Tuberculosis was in 1993 declared as a re-emerging disease by the World Health Organization. The only vaccine currently available, BCG, an attenuated strain of Mycobacterium bovis, does not protect adults against the pulmonary disease, which is the form of transmission. New vaccine candidates are being developed to provide protection against tuberculosis. Subunit vaccines offer a safer alternative than whole cell preparations and provide the possibility of utilizing only the components that mediate protective immune responses. This thesis describes the production of bacterially derived polyhydroxyalkanoate (PHA) beads for use as a delivery system for Mycobacterium tuberculosis reverse vaccinology antigens and immune modulators. In the first study, the immunogenicity of beads derived from an endotoxin-free host, Clear coli, displaying M. tuberculosis antigens Rv1626, Rv2032 and Rv1789 was evaluated in mice. Beads displaying Rv1626 were selected for further studies based on the magnitude and specificity of the immune response elicited.

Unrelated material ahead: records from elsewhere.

(** C3. A query with [before] an event of the store returns; what
    [get_events] yields, and what [get_event] returns, is never that event
    and never an event whose sequence number is that of the reference or
    greater. *)
Theorem before_event_excludes_reference
    (st : Store) (name : option string) (fields : option (list (string * value)))
    (limit : Z) (A : nat) (evA : Event.t) :
  closed st → known_name st name → heap st !! A = Some evA →
  (∃ l, EventSet.get_events st name fields (Some (EventSet.BeforeEvent A)) limit = Ok l ∧
        ∀ a, a ∈ l →
          a ≠ A ∧ ∃ ev, heap st !! a = Some ev ∧ Event.seqnum ev < Event.seqnum evA) ∧
  (∃ r, EventSet.get_event st name fields (Some (EventSet.BeforeEvent A)) = Ok r ∧
        ∀ a, r = Some a →
          a ≠ A ∧ ∃ ev, heap st !! a = Some ev ∧ Event.seqnum ev < Event.seqnum evA).
Proof.
  intros Hc Hn HA.
  assert (Hgen : ∀ limit l,
    EventSet.get_events st name fields (Some (EventSet.BeforeEvent A)) limit = Ok l →
    ∀ a, a ∈ l →
      a ≠ A ∧ ∃ ev, heap st !! a = Some ev ∧ Event.seqnum ev < Event.seqnum evA).
  { intros lim l Hl a Ha.
    destruct (get_events_sound _ _ _ _ _ _ Hl a Ha) as (ev & Hev & Hm).
    destruct (is_matching_before_event _ _ _ _ _ _ HA Hm) as [Hlt _].
    split; [|eauto].
    intros ->. rewrite HA in Hev. inversion Hev; subst. lia. }
  split.
  - destruct (get_events_total st name fields (Some (EventSet.BeforeEvent A)) limit Hc Hn)
      as [l Hl]; [simpl; eauto|].
    exists l. split; [exact Hl | exact (Hgen limit l Hl)].
  - destruct (get_events_total st name fields (Some (EventSet.BeforeEvent A)) 1 Hc Hn)
      as [l Hl]; [simpl; eauto|].
    exists (head l). unfold EventSet.get_event. rewrite Hl. simpl.
    split; [reflexivity|].
    intros a Ha. apply (Hgen 1 l Hl).
    destruct l as [|x l']; simpl in Ha; [discriminate|]. inversion Ha; subst. left.
Qed.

In a final study, the immune modulators Cpe30, CS.T3378-395 and Flagellin were co-displayed with Rv1626 antigen on beads and the immunogenicity of these functionalised beads evaluated in mice. Vaccinations with Rv1626 beads and the immune modulators Cpe30 and CS. T3378-395 induced a Th1/Th17 skewed immune response. These beads were then assessed for their ability to protect mice against aerosol challenge with Mycobacterium bovis. Rv1626 beads reduced the bacterial loads in 0.48 log10 compared with the negative control group but the inclusion of immune modulators did not enhance the immunogenicity or protection induced by Rv1626 beads. This study has demonstrated the potential of PHA beads delivering a single reverse vaccinology antigen for protection against tuberculosis infection in mice. While the co-display of immune modulators did not improve the protection induced by the antigen, further studies are needed to determine optimal doses for delivery of immune modulators to enhance protective immunity.